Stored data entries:
★ ★ ★

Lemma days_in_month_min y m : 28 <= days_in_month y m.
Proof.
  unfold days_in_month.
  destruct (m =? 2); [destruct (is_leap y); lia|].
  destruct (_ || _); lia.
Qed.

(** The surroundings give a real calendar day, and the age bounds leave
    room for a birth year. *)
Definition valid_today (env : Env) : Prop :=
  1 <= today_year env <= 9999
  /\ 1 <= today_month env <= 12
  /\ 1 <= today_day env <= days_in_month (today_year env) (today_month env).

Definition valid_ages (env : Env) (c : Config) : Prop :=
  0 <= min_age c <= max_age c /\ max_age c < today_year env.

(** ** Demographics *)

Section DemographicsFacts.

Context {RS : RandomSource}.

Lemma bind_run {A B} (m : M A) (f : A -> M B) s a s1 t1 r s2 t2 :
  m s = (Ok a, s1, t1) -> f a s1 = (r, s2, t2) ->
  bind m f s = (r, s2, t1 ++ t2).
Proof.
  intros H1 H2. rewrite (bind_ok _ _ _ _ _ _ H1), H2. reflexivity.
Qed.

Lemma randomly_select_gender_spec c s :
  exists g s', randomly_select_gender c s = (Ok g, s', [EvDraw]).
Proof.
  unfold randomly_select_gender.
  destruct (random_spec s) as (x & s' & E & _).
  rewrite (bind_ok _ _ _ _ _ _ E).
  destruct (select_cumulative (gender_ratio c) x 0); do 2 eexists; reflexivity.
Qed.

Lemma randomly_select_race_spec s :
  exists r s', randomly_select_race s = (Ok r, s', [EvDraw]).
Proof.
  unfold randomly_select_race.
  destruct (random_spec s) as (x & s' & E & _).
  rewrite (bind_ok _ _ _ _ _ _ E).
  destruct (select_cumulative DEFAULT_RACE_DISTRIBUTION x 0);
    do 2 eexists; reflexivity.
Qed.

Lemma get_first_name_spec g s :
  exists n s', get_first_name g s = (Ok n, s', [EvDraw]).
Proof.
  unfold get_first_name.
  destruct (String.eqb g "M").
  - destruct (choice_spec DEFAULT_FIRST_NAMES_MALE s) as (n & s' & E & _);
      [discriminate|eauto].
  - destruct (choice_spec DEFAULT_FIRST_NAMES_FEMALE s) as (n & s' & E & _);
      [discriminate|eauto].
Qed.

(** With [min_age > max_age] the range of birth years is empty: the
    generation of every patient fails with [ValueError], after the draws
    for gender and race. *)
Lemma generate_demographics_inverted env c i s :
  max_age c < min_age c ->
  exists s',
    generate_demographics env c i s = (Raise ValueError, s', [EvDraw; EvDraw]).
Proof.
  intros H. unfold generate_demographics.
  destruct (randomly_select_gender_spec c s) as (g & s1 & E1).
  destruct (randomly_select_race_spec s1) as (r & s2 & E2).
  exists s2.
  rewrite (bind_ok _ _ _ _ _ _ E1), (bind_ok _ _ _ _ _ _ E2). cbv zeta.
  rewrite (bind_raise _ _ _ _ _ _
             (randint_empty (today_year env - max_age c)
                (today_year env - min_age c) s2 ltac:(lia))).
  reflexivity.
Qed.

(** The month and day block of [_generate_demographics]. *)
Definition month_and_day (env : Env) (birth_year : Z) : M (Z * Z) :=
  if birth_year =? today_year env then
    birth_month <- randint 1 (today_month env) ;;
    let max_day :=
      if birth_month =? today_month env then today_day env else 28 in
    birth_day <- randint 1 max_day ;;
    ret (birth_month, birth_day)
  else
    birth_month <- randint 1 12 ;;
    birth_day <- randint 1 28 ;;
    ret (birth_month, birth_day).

★ ★ ★

## WHAT IS BEING ASKED:
For the lines above, output exactly those from the line containing "Definition valid_today (env" through the line containing "Definition valid_ages (env", and skip the others.

## SOLUTION TO THIS PROBLEM:
Definition valid_today (env : Env) : Prop :=
  1 <= today_year env <= 9999
  /\ 1 <= today_month env <= 12
  /\ 1 <= today_day env <= days_in_month (today_year env) (today_month env).

Definition valid_ages (env : Env) (c : Config) : Prop :=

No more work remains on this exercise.